Documentos de silencio
Puede que –al menos por lo que toca a la franja cada vez más exigua de los aficionados a la lectura– esté cerca el momento en el que, al referirse a Elizabeth Taylor, la escritora, no haga falta la aclaración.
Lo que vengo a decir es que, conforme el tiempo pasa y el crédito literario de Elizabeth Taylor, la escritora, aumenta –según parece indicar la reciente recuperación de varios de sus títulos en editoriales como Gatopardo, Ático de los Libros o La Bestia Equilátera–, es cada vez más frecuente que su mención no sea interferida por el recuerdo, entretanto crecientemente fosilizado, de Elizabeth Taylor, la estrella de cine.
Reconforta pensarlo, cuando menos, dado el relativo infortunio que para Elizabeth Taylor, la escritora, supuso el que su emergencia como novelista, a mediados de los cuarenta, coincidiera con la de Elizabeth Taylor como actriz.
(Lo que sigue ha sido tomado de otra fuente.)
(* ===== verification/RegexClasses.v ===== *)
(** * RegexClasses: duplicates in the character classes of regular expressions

    The code of [rules/helpers/regex/simplified-regex-character-class.ts] and of the
    rule S5869. A class is a tree of the package functional-red-black-tree, which is
    behind the interface [PersistentTree] with the behaviour its documentation
    gives; sorted lists implement it. *)

From Stdlib Require Import ZArith Lia ZifyBool Sorting.Sorted.
From stdpp Require Import base list sets.
From S2P Require Import Prelude.

Open Scope Z_scope.

(** ** Elements of a character class *)

Inductive set_kind := digit | space | word | property.

Inductive element_shape :=
| Character (value : Z)
| CharacterClassRange (min max : Z)
| CharacterSet (kind : set_kind) (negate : bool)
| OtherElement.

(** A node of the regular expression: an identity and its type. *)
Record element := mkElement { el_id : nat; el_shape : element_shape }.

#[export] Instance set_kind_eq_dec : EqDecision set_kind.
Proof. solve_decision. Defined.
#[export] Instance element_shape_eq_dec : EqDecision element_shape.
Proof. solve_decision. Defined.
#[export] Instance element_eq_dec : EqDecision element.
Proof. solve_decision. Defined.

Record Flags := mkFlags { ignoreCase : bool; unicode : bool }.

Definition MAX_CODE_POINT : Z := 0x10ffff.

(** ** Persistent trees *)

(** The entries of a tree: from a code point up to the next entry, the element of the
    class, or [undefined]. *)
Notation entries_of := (list (Z * option element)).

Definition ascending (l : entries_of) : Prop := StronglySorted Z.lt l.*1.

Fixpoint insert_entry (k : Z) (v : option element) (l : entries_of) : entries_of :=
  match l with
  | [] => [(k, v)]
  | (k', v') :: rest =>
      if Z.ltb k k' then (k, v) :: l else (k', v') :: insert_entry k v rest
  end.

(** The entries whose key has a property. *)
Definition entries_where (P : Z -> bool) (l : entries_of) : entries_of :=
  List.filter (fun e => P e.1) l.

(** The operations the code uses, on trees [T] and iterators [I]. An iterator is a
    place in a tree, outside of its entries when it is not valid; [update] makes a
    tree from the one of its iterator. *)
Class PersistentTree (T I : Type) := {
  createTree : T;
  insert : T -> Z -> option element -> T;
  begin : T -> I;
  le : T -> Z -> I;
  gt : T -> Z -> I;
  find : T -> Z -> I;
  (** the keys [forEach] visits, from a key up to another one *)
  forEach : T -> Z -> Z -> list Z;
  size : T -> nat;
  key : I -> option Z;
  value : I -> option element;
  hasNext : I -> bool;
  next : I -> I;
  update : I -> option element -> T;

  entries : T -> entries_of;
  tree_of : I -> T;
  index : I -> nat;

  entries_createTree : entries createTree = [];
  entries_insert : forall t k v,
    k ∉ (entries t).*1 -> entries (insert t k v) = insert_entry k v (entries t);
  begin_tree : forall t, tree_of (begin t) = t;
  begin_index : forall t, index (begin t) = 0%nat;
  le_entry : forall t k, entries t !! index (le t k) = last (entries_where (fun k' => Z.leb k' k) (entries t));
  le_tree : forall t k, tree_of (le t k) = t;
  gt_entry : forall t k, entries t !! index (gt t k) = head (entries_where (fun k' => Z.ltb k k') (entries t));
  gt_tree : forall t k, tree_of (gt t k) = t;
  find_entry : forall t k, entries t !! index (find t k) = head (entries_where (fun k' => Z.eqb k' k) (entries t));
  find_tree : forall t k, tree_of (find t k) = t;
  forEach_keys : forall t lo hi,
    forEach t lo hi = List.filter (fun k => Z.leb lo k && Z.ltb k hi) (entries t).*1;
  size_entries : forall t, size t = length (entries t);
  key_entry : forall i, key i = fst <$> entries (tree_of i) !! index i;
  value_entry : forall i, value i = entries (tree_of i) !! index i ≫= snd;
  hasNext_entry : forall i, hasNext i = Nat.ltb (S (index i)) (length (entries (tree_of i)));
  next_tree : forall i, tree_of (next i) = tree_of i;
  next_index : forall i, index (next i) = S (index i);
  entries_update : forall i v k v',
    entries (tree_of i) !! index i = Some (k, v') ->
    entries (update i v) = <[index i := (k, v)]> (entries (tree_of i)) }.
(** An escape is read as its item. *)
Lemma readEscape_item (b raw after value : list Z) :
  item raw after value -> forall r, raw = 92 :: r ->
  readEscape (b ++ r ++ after) (length b) = Ok (value, (length b + length r)%nat).
Proof.
  intros It r E.
  assert (forall c rest, is_high c = false -> cp (b ++ c :: rest) (length b) = Some c) as C1.
  { intros c rest H. by rewrite cp_at, cp_plain. }
  destruct It as [raw after C N|c v after H|after|after N|after|raw after C S|x y v after D|x y z w v after D
    |ds v after N D L|x v after D N|x y v after D N|x y z v after D L];
    try (injection E as <-); cbn [app] in *.
  - destruct raw; [done|]. injection E as -> ->. done.
  - unfold readEscape. unfold simple_escapes in H.
    repeat (apply elem_of_cons in H as [[= -> ->]|H]; [rewrite C1 by reflexivity; by rewrite inc_small, Nat.add_1_r by lia|]).
    by apply not_elem_of_nil in H.
  - unfold readEscape. rewrite C1 by reflexivity; by rewrite inc_small, Nat.add_1_r by lia.
  - unfold readEscape. rewrite C1 by reflexivity; rewrite inc_small by lia. rewrite after_unit.
    pose proof (cp_at (b ++ [13]) after) as A. rewrite length_snoc in A. rewrite A. cbn [length].
    rewrite bool_decide_false; [by rewrite Nat.add_1_r|].
    destruct after as [|c after]; [done|]. cbn in N. unfold cp. cbn.
    destruct after as [|l after]; cbn; [intros [= ->]; done|].
    destruct (is_high c && is_low l) eqn:Hl; [|intros [= ->]; done]. split_bools.
    pose proof (high_low c l) as B. cbn zeta in B. destruct B as ([B _] & _); [done..|]. intros [= B']. lia.
  - unfold readEscape. rewrite C1 by reflexivity; rewrite inc_small by lia. rewrite after_unit.
    pose proof (cp_at (b ++ [13]) (10 :: after)) as A. rewrite length_snoc in A. rewrite A. cbn [length].
    rewrite bool_decide_true by (by apply cp_plain). f_equal. f_equal. lia.
  - by apply readEscape_self.
  - unfold readEscape. rewrite C1 by reflexivity; rewrite inc_small by lia. rewrite after_unit.
    pose proof (readHex_at (b ++ [120]) [x; y] after v eq_refl D) as A. rewrite length_snoc in A.
    cbn [app] in A. rewrite A. apply digits_value_bounds in D; [|lia]. cbn in D.
    rewrite fromCodePoint_units by lia. cbn. rewrite units_small by lia. f_equal. f_equal. lia.
  - unfold readEscape. rewrite C1 by reflexivity; rewrite inc_small by lia. rewrite after_unit.
    pose proof (readUnicode_at (b ++ [117]) [x; y; z; w] after v eq_refl D) as A. rewrite length_snoc in A.
    cbn [app] in A. rewrite A. apply digits_value_bounds in D; [|lia]. cbn in D.
    rewrite fromCodePoint_units by lia. cbn. rewrite units_small by lia. f_equal. f_equal. lia.
  - unfold readEscape. rewrite <- (assoc_L (++)). rewrite C1 by reflexivity; rewrite inc_small by lia.
    rewrite after_unit.
    pose proof (readUnicode_brace (b ++ [117]) ds after v N D) as A. rewrite length_snoc in A.
    cbn [app] in A |- *. rewrite A.
    apply digits_value_bounds in D; [|lia]. rewrite fromCodePoint_units by lia. cbn.
    rewrite length_app. cbn. f_equal. f_equal. lia.
  - apply (readEscape_octal b [] after x v); [done|cbn; lia|by right].
  - apply (readEscape_octal b [y] after x v); [done|cbn; lia|by right].
  - apply (readEscape_octal b [y; z] after x v); [done|cbn; lia|by left].
Qed.


Lemma item_not_empty raw after value : item raw after value -> raw <> [].
Proof. intros It ->. inversion It; subst; try done. Qed.

(** One turn of the loop reads an item. *)
Lemma tokenize_item fuel b raw after value tokens :
  item raw after value ->
  tokenize_loop (S fuel) (b ++ raw ++ after) (length b) tokens
  = tokenize_loop fuel (b ++ raw ++ after) (length b + length raw)
      (tokens ++ tokens_of (length b) [(raw, value)]).
Proof.
  intros It. pose proof (item_not_empty _ _ _ It) as N. cbn [tokenize_loop].
  assert (Nat.ltb (length b) (length (b ++ raw ++ after)) = true) as ->.
  { apply Nat.ltb_lt. rewrite !length_app. destruct raw; [done|]. cbn. lia. }
  cbn [tokens_of]. rewrite app_nil_r. destruct (decide (head raw = Some 92)) as [H|H].
  - destruct raw as [|c r]; [done|]. injection H as ->. rewrite cp_at. cbn [app].
    rewrite cp_plain by done. rewrite inc_small by lia.
    pose proof (readEscape_item (b ++ [92]) _ _ _ It r eq_refl) as R.
    rewrite length_snoc, <- (assoc_L (++)) in R. cbn [app] in R. rewrite R. cbn [rbind].
    rewrite decide_False by (intros [= [=]]). cbn [length].
    replace (S (length b) + length r)%nat with (length b + S (length r))%nat by lia.
    destruct value; [by rewrite app_nil_r|done].
  - assert (is_character raw after /\ value = raw) as [C ->] by (destruct It; done || by destruct H).
    destruct (cp_character raw after C) as (c & Ec & Ef & Ei & E1 & E2 & E3).
    rewrite cp_at, Ec. rewrite inc_shift, Ei.
    assert (c <> 92) as N92.
    { intros ->. destruct raw as [|x [|y [|]]]; try done. specialize (E1 x eq_refl). by subst x. }
    assert (c = 47 <-> raw = [47]) as E47.
    { split; [|intros ->; by apply E1]. intros ->. destruct raw as [|x [|y [|]]]; try done.
      by rewrite (E1 x eq_refl). }
    destruct (decide (c = 47)) as [->|N47].
    + assert (raw = [47]) as -> by (by apply E47). by rewrite decide_True.
    + rewrite decide_False by (by rewrite <- E47). rewrite Ef. cbn [rbind].
      destruct raw as [|x r]; [done|]. repeat case_match; congruence || done.
Qed.

Lemma tokenize_items items : forall fuel b tokens,
  literal items -> (length (raw_of items) <= fuel)%nat ->
  tokenize_loop fuel (b ++ raw_of items) (length b) tokens = Ok (tokens ++ tokens_of (length b) items).
Proof.
  induction items as [|[raw value] items IH]; intros fuel b tokens Li L.
  - unfold raw_of. cbn. rewrite !app_nil_r. destruct fuel; cbn [tokenize_loop]; by rewrite Nat.ltb_irrefl.
  - inversion Li as [|raw' value' items' It Li' E]; subst. change (raw_of ((raw, value) :: items)) with (raw ++ raw_of items) in *.
    rewrite length_app in L. pose proof (item_not_empty _ _ _ It) as N.
    destruct fuel as [|fuel]; [destruct raw; cbn in L; [done|lia]|].
    change (concat items.*1) with (raw_of items) in It. rewrite (tokenize_item fuel b raw _ value tokens It).
    rewrite (assoc_L (++)), <- length_app. rewrite IH; [|done|destruct raw; cbn in *; [done|lia]].
    rewrite <- (assoc_L (++)). cbn [tokens_of]. by rewrite app_nil_r, length_app.
Qed.

(** ** Lemmas: the characters that are misread *)

Lemma item_not_misread raw after value : item raw after value -> ~ misread raw after.
Proof.
  intros It [(a & b & -> & B & O)|[ -> | -> ]];
    inversion It as [? ? C N|? ? ? H|?|? N|?|? ? C S|? ? ? ? D|? ? ? ? ? ? D|? ? ? N D L|? ? ? D N|? ? ? ? D N|? ? ? ? ? D L];
    subst; try lia; try done.
  3, 4: unfold simple_escapes in H; repeat (apply elem_of_cons in H as [[=]|H]);
      by apply not_elem_of_nil in H.
  - cbn in C. unfold is_high in C. destruct C as [C _]. split_bools. lia.
  - by rewrite O in N.
Qed.

Lemma tokens_of_from t items : forall offset, t ∈ tokens_of offset items -> (offset <= (tok_range t).1)%nat.
Proof.
  induction items as [|[raw value] items IH]; intros offset; cbn; [by intros ?%not_elem_of_nil|].
  rewrite elem_of_app. intros [H|H]; [| apply IH in H; lia].
  destruct (decide (raw = [47])); [| destruct value];
    rewrite ?elem_of_cons, elem_of_nil in H; destruct_or?; subst; done || (cbn; lia).
Qed.

Lemma match_units {R} (c : option Z) (escape slash other : R) (P : R -> Prop) :
  P escape -> P slash -> P other -> P (match c with Some 92 => escape | Some 47 => slash | _ => other end).
Proof. intros. repeat case_match; done. Qed.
Ella misma, al parecer, ironizaba con finura sobre las confusiones a que ello daba lugar: "Recibo cartas de hombres que me piden una fotografía en bikini. Mi marido cree que debería mandársela y dejarlos anonadados, sólo que no tengo bikini".
Cita estas palabras Clara Pastor, la editora de Elba, en el ajustado e iluminador prólogo que antepone a la edición de El orden equivocado y otros cuentos, volumen que reúne, en impecable traducción de Socorro Giménez, cerca de una tercera parte de los más de sesenta relatos breves que llegó a escribir Elizabeth Taylor. Una muestra más que suficiente para calibrar el encanto, la sutileza y la discreta ironía que caracterizan a esta autora, que aquí se revela como toda una maestra del género.
Elizabeth Taylor pertenece a una apabullante promoción de narradoras que desarrollaron un verdadero virtuosismo. Basta leer sus cuentos para constatarlo
Pocas recomendaciones más oportunas que la de este libro en vísperas de las vacaciones, dado que, además de la variada gama de situaciones que despliega con circunspecta elegancia, los escenarios en que se desarrollan buena parte de las piezas seleccionadas son casas de campo o vecinas al mar, hoteles, residencias, jardines. Un aire amable y vagamente veraniego, inequívocamente inglés, recorre estas páginas.
Elizabeth Taylor falleció en 1975, a los 63 años de edad. Subrayo este dato porque no deja de sorprenderme que una mujer que no alcanzó, ni mucho menos, la ancianidad, tuviera una comprensión tan certera y delicada de la misma. El hotel de Mrs. Palfrey, la última novela que Taylor publicó en vida (y que en 1986 tradujo Clara Janés para Bruguera, sin que desde entonces a nadie se le haya ocurrido recuperarla, al menos de momento), quizás sea el mejor libro que he leído nunca sobre el siempre instructivo y cada vez más concurrido tema de la senectud. Pues bien, entre los relatos recogidos en el volumen de Elba, se cuentan varios protagonizados por ancianos, y en todos brilla muy particularmente ese modo piadoso pero en absoluto condescendiente en que Taylor los observa.
Por lo demás, los cuentos de Taylor corroboran lo que se desprende ya de sus novelas: que, competente heredera y administradora de la admirable tradición inglesa, su arte narrativo –sólo susceptible de ser tachado de epigonal por quienes asumen una concepción agónica de la historia literaria– explora con exquisito pulso las zonas de silencio en que se suelen dirimir tantas tensiones y conflictos menores que genera la convivencia humana.
Alguna vez he sugerido que lo que se entiende por "novela burguesa" fue un género del silencio, por decirlo de un modo sospechosamente estentóreo. Me refiero con ello a que, armada del cada vez más refinado instrumental que le procuró la psicología, la novela decimonónica se adiestró hasta extremos asombrosos (baste pensar en el ejemplo insuperable de Henry James) en la tarea de verbalizar todo cuanto la pacatería y la moral burguesas, sin duda, pero también la buena educación y una estricta noción tanto de la privacidad como de la intimidad, reprimía y silenciaba, a menudo a fuerza de hipocresía. En el marco de la cultura burguesa, fueron las mujeres, forzosamente, quienes más cultivaron y padecieron esta “cultura de lo tácito”, razón por la que no es de extrañar que ellas mismas, dadas las condiciones, exhibieran una particular aptitud para radiografiarla. Elizabeth Taylor pertenece a una apabullante promoción de narradoras que desarrollaron un verdadero virtuosismo en esta tarea. Basta leer sus cuentos para constatarlo.